Supplied material:
(** C1 (amended). One turn of the loop of [jupiter_get_quote], with
    counter [attempt] and [k + 1] turns left, handles the outcome of its
    request as follows.  A 429 whose body decodes as JSON and whose
    Retry-After is absent or an integer that the clock can take: sleep for
    that delay (5 when absent), then retry with one turn less.  Any other
    status than 200 whose body decodes as JSON: the empty dict at once,
    without sleep or retry.  Any exception in the turn, whatever it is:
    nothing was done but the request, and the handler sleeps for 2^attempt
    seconds, then retries with one turn less.  The turns that raise are
    exactly those of a failed call, of a body that does not decode as JSON
    whatever the status, of a 429 whose Retry-After is no integer or is
    one too large to sleep on, and of a 200 whose body is a number or
    [true], in which [routePlan] cannot be looked for.  With no turn left
    the result is the empty dict.  With up to 1024 attempts allowed, the
    call never raises and issues at most [max_retries] requests; when
    every outcome is one that is retried it issues exactly [max_retries]
    requests and returns the empty dict; when every call fails, the sleeps
    between the requests are of 1, 2, 4, ... seconds.  (From the attempt
    number 1024 on, the sleep of the handler itself raises.) *)
Theorem jupiter_get_quote_status_handling (env : Env) (p : quote_params)
    (k : nat) (attempt : Z) (w : World) :
  let sent := after (http_get env p) w in
  (forall hdr data d,
      env_http env (tick w) = HttpResp 429 hdr (Some data) ->
      retry_after_of hdr = Ok d ->
      d < sleep_limit ->
      quote_loop env p (S k) attempt w =
        quote_loop env p k (attempt + 1) (after (sleep env d) sent)) /\
  retry_after_of None = Ok 5 /\
  (forall status hdr data,
      env_http env (tick w) = HttpResp status hdr (Some data) ->
      status <> 429 -> status <> 200 ->
      quote_loop env p (S k) attempt w = (Ok empty_dict, sent)) /\
  (forall e w1,
      quote_try env p w = (Raise e, w1) ->
      w1 = sent /\
      (attempt < 1024 ->
       quote_loop env p (S k) attempt w =
         quote_loop env p k (attempt + 1) (after (sleep env (2 ^ attempt)) sent)) /\
      (1024 <= attempt ->
       quote_loop env p (S k) attempt w = (Raise OverflowError, sent))) /\
  ((exists e w1, quote_try env p w = (Raise e, w1)) <->
   (env_http env (tick w) = ConnError \/
    (exists status hdr, env_http env (tick w) = HttpResp status hdr None) \/
    (exists hdr data, env_http env (tick w) = HttpResp 429 hdr (Some data) /\
                      forall d, retry_after_of hdr = Ok d -> sleep_limit <= d) \/
    (exists hdr data e, env_http env (tick w) = HttpResp 200 hdr (Some data) /\
                        truthy data = true /\
                        contains "routePlan" data = Raise e))) /\
  quote_loop env p 0 attempt w = (Ok empty_dict, w) /\
  (forall input_mint output_mint amount slippage max_retries,
      max_retries <= 1024 ->
      exists data w' evs,
        jupiter_get_quote env input_mint output_mint amount slippage max_retries w
          = (Ok data, w') /\
        trace w' = trace w ++ evs /\
        (requests evs <= Z.to_nat max_retries)%nat /\
        ((forall t, retried (env_http env t) = true) ->
         data = empty_dict /\ requests evs = Z.to_nat max_retries) /\
        ((forall t, env_http env t = ConnError) ->
         evs = backoff_trace {| q_input := input_mint; q_output := output_mint;
                                q_amount := amount; q_slippage := slippage |}
                             0 (Z.to_nat max_retries))).
Proof.
  intros sent. split; [|split; [reflexivity|split; [|split; [|split; [|split]]]]].
  - intros hdr data d H Hd Hfit.
    rewrite quote_loop_turn, (quote_try_rate_limit _ _ _ _ _ H), Hd.
    destruct (Z.leb_spec sleep_limit d); [lia | reflexivity].
  - intros status hdr data H H429 H200.
    now rewrite quote_loop_turn, (quote_try_other_status _ _ _ _ _ _ H H429 H200).
  - intros e w1 H.
    assert (Hw1 : w1 = sent).
    { pose proof (quote_try_raises env p w) as Hr. rewrite H in Hr. exact (Hr e eq_refl). }
    subst w1. split; [reflexivity|]. split; intros Ha; rewrite quote_loop_turn, H.
    + now rewrite backoff_fits.
    + now rewrite backoff_overflows.
  - apply quote_try_raises_iff.
  - reflexivity.
  - intros input_mint output_mint amount slippage max_retries Hmax.
    unfold jupiter_get_quote.
    set (q := {| q_input := input_mint; q_output := output_mint;
                 q_amount := amount; q_slippage := slippage |}).
    assert (Hfit : 0 + Z.of_nat (Z.to_nat max_retries) <= 1024) by lia.
    destruct (quote_loop_total env q (Z.to_nat max_retries) 0 w Hfit)
      as (data & w' & evs & Hq & Ht & Hr).
    exists data, w', evs. repeat split; try assumption.
    + destruct (quote_loop_sustained env q (Z.to_nat max_retries) 0 w Hfit H)
        as (w2 & evs2 & Hq2 & _). congruence.
    + destruct (quote_loop_sustained env q (Z.to_nat max_retries) 0 w Hfit H)
        as (w2 & evs2 & Hq2 & Ht2 & Hr2).
      rewrite Hq in Hq2. injection Hq2 as _ <-. rewrite Ht in Ht2.
      apply app_inv_head in Ht2. now subst evs2.
    + intros Hall.
      pose proof (quote_loop_backoff env q (Z.to_nat max_retries) 0 w Hfit Hall) as Hb.
      unfold after in Hb. rewrite Hq in Hb. cbn [snd] in Hb. rewrite Ht in Hb.
      now apply app_inv_head in Hb.
Qed.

Work required: Where a line in the preceding listing contains the word "handler", include it in your count, and reply with that number alone.

Task solution: 2